Dâmina de Carvalho Pereira (born 2 December 1952) is a Brazilian politician and businesswoman. She has spent her political career representing Minas Gerais, having served as federal deputy representative from 2015 to 2019.

==Personal life==
Pereira was born to Joao Pereira de Carvalho and Waldette Rodrigues de Carvalho. Before becoming a politician Pereira worked as a businesswoman.

==Political career==
Pereira voted in favor of the impeachment of then-president Dilma Rousseff.
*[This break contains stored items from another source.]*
Lemma receive_until_expected (skipped : list (bytes * bytes)) (frames : list bytes)
  (response : bytes * bytes) (frame rest : bytes) :
  Forall2 (on_wire expected_response_id false) skipped frames ->
  on_wire expected_response_id true response frame ->
  forall (fuel : nat) (self : Inverter),
  (length skipped <= fuel)%nat ->
  sock_in self = concat frames ++ frame ++ rest ->
  bind receive (request_loop fuel identifier expected_response_id) self
  = Some (Ok response,
          mkInverter (_status_format self) rest (sock_out self)
            (log self
             ++ map (fun r => WarningUnexpectedResponse (fst r) identifier) skipped)).
Proof.
  intros Hskipped Hresp.
  induction Hskipped as [|r f skipped frames Hr _ IH]; intros fuel self Hfuel Hin.
  - cbn [concat app] in Hin. unfold bind.
    rewrite (receive_frame true response frame rest self Hresp Hin).
    destruct Hresp as (_ & _ & _ & Hs).
    destruct fuel; cbn [request_loop]; rewrite Hs; unfold ret; cbn [map];
      now rewrite app_nil_r.
  - cbn [concat] in Hin. rewrite <- app_assoc in Hin. unfold bind at 1.
    rewrite (receive_frame false r f _ self Hr Hin).
    destruct fuel as [|fuel]; [cbn in Hfuel; lia|].
    destruct Hr as (_ & _ & _ & Hs). cbn [request_loop]. rewrite Hs.
    unfold bind at 1. unfold logging at 1. cbn [_status_format sock_in sock_out log].
    rewrite IH; [|cbn [length] in Hfuel; lia|reflexivity].
    cbn [_status_format sock_in sock_out log map]. now rewrite <- app_assoc.
Qed.

(** X16: [request] writes its message, reads past every response whose
    identifier does not start with the expected one, logging a warning for
    each, and returns the first response that does, leaving the stream
    after it; fuel for as many further reads as responses are skipped is
    enough. *)
Theorem request_skips_unexpected (skipped : list (bytes * bytes)) (frames : list bytes)
  (response : bytes * bytes) (frame rest : bytes) (fuel : nat) (self : Inverter) :
  Forall2 (on_wire expected_response_id false) skipped frames ->
  on_wire expected_response_id true response frame ->
  (length skipped <= fuel)%nat ->
  sock_in self = concat frames ++ frame ++ rest ->
  request fuel identifier payload expected_response_id self
  = Some (Ok response,
          mkInverter (_status_format self) rest (sock_out self ++ message)
            (log self ++ DebugSending message
             :: map (fun r => WarningUnexpectedResponse (fst r) identifier) skipped)).
Proof.
  intros Hskipped Hresp Hfuel Hin. unfold request. unfold bind at 1.
  unfold send. rewrite constructed.
  rewrite (receive_until_expected skipped frames response frame rest Hskipped Hresp);
    [|exact Hfuel|exact Hin].
  cbn [_status_format sock_in sock_out log]. now rewrite <- app_assoc.
Qed.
She voted in favor of 2015 tax reforms but against the 2017 Brazilian labor reform, and would vote against the opening of a corruption investigation into Rousseff's successor Michel Temer.

Pereira is the first woman to be elected to the chamber of deputies from the municipality of Lavras. Originally elected as a member of the Party of National Mobilization, Pereira joined the Party of the Brazilian Woman in 2015, then the Social Liberal Party the following year. In 2018 she joined Podemos.